• **DATA EXTRACT**:

(* ===== verification/Close.v ===== *)
(** * Why a session ends ([internal/smsc/close_reason.go], [metrics.go])

    The closed set of close reasons with their metric labels, the side each one
    is attributed to, and the outcome label of a submit. *)

From S2P Require Import Prelude.
From S2P Require Import SmppCodec.
From S2P Require Import Scenario.

#[local] Open Scope string_scope.

Inductive closeReason :=
| reasonClientUnbind | reasonClientEOF | reasonReadError | reasonWriteError | reasonWriteTimeout
| reasonIdleTimeout | reasonPartialFrameTimeout | reasonProtocolError | reasonAuthFailed
| reasonBindRejected | reasonFaultInjection | reasonScheduledDisconnect | reasonShutdown
| reasonPanic.

#[export] Instance closeReason_eq_dec : EqDecision closeReason.
Proof. solve_decision. Defined.

(** [string(reason)]. *)
Definition reason_label (r : closeReason) : string :=
  match r with
  | reasonClientUnbind => "client_unbind"
  | reasonClientEOF => "client_eof"
  | reasonReadError => "read_error"
  | reasonWriteError => "write_error"
  | reasonWriteTimeout => "write_timeout"
  | reasonIdleTimeout => "idle_timeout"
  | reasonPartialFrameTimeout => "partial_frame_timeout"
  | reasonProtocolError => "protocol_error"
  | reasonAuthFailed => "auth_failed"
  | reasonBindRejected => "bind_rejected"
  | reasonFaultInjection => "fault_injection"
  | reasonScheduledDisconnect => "scheduled_disconnect"
  | reasonShutdown => "shutdown"
  | reasonPanic => "panic"
  end.

Definition closeReasons : list closeReason :=
  [reasonClientUnbind; reasonClientEOF; reasonReadError; reasonWriteError; reasonWriteTimeout;
   reasonIdleTimeout; reasonPartialFrameTimeout; reasonProtocolError; reasonAuthFailed;
   reasonBindRejected; reasonFaultInjection; reasonScheduledDisconnect; reasonShutdown; reasonPanic].

Definition initiator (r : closeReason) : string :=
  match r with
  | reasonClientUnbind | reasonClientEOF | reasonReadError | reasonWriteError => "client"
  | _ => "server"
  end.

(** A net error whose [Timeout] method answers true is [Timeout]. *)
Definition writeFailure (err : io_error) : closeReason :=
  match err with Timeout => reasonWriteTimeout | _ => reasonWriteError end.

Definition outcomeLabel (o : Outcome) : string :=
  match o with
  | OutcomeSuccess => "success"
  | OutcomeError => "error"
  | OutcomeTimeout => "timeout"
  | OutcomeDisconnect => "disconnect"
  end.

(** The labels name the reasons one for one, and the documented list is all of them. *)
Lemma closeReasons_complete r : r ∈ closeReasons.
Proof. destruct r; by_decide. Qed.

Lemma closeReasons_NoDup : NoDup (reason_label <$> closeReasons).
Proof. by_decide. Qed.

#[export] Instance reason_label_inj : Inj (=) (=) reason_label.
Proof. intros [] []; done. Qed.

Lemma initiator_side r : initiator r = "client" \/ initiator r = "server".
Proof. destruct r; auto. Qed.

• **YOUR TASK**: If a line in the records contains the word "reasonPartialFrameTimeout", copy it out.

• **SOLVED EXERCISE**:
| reasonIdleTimeout | reasonPartialFrameTimeout | reasonProtocolError | reasonAuthFailed
  | reasonPartialFrameTimeout => "partial_frame_timeout"
   reasonIdleTimeout; reasonPartialFrameTimeout; reasonProtocolError; reasonAuthFailed;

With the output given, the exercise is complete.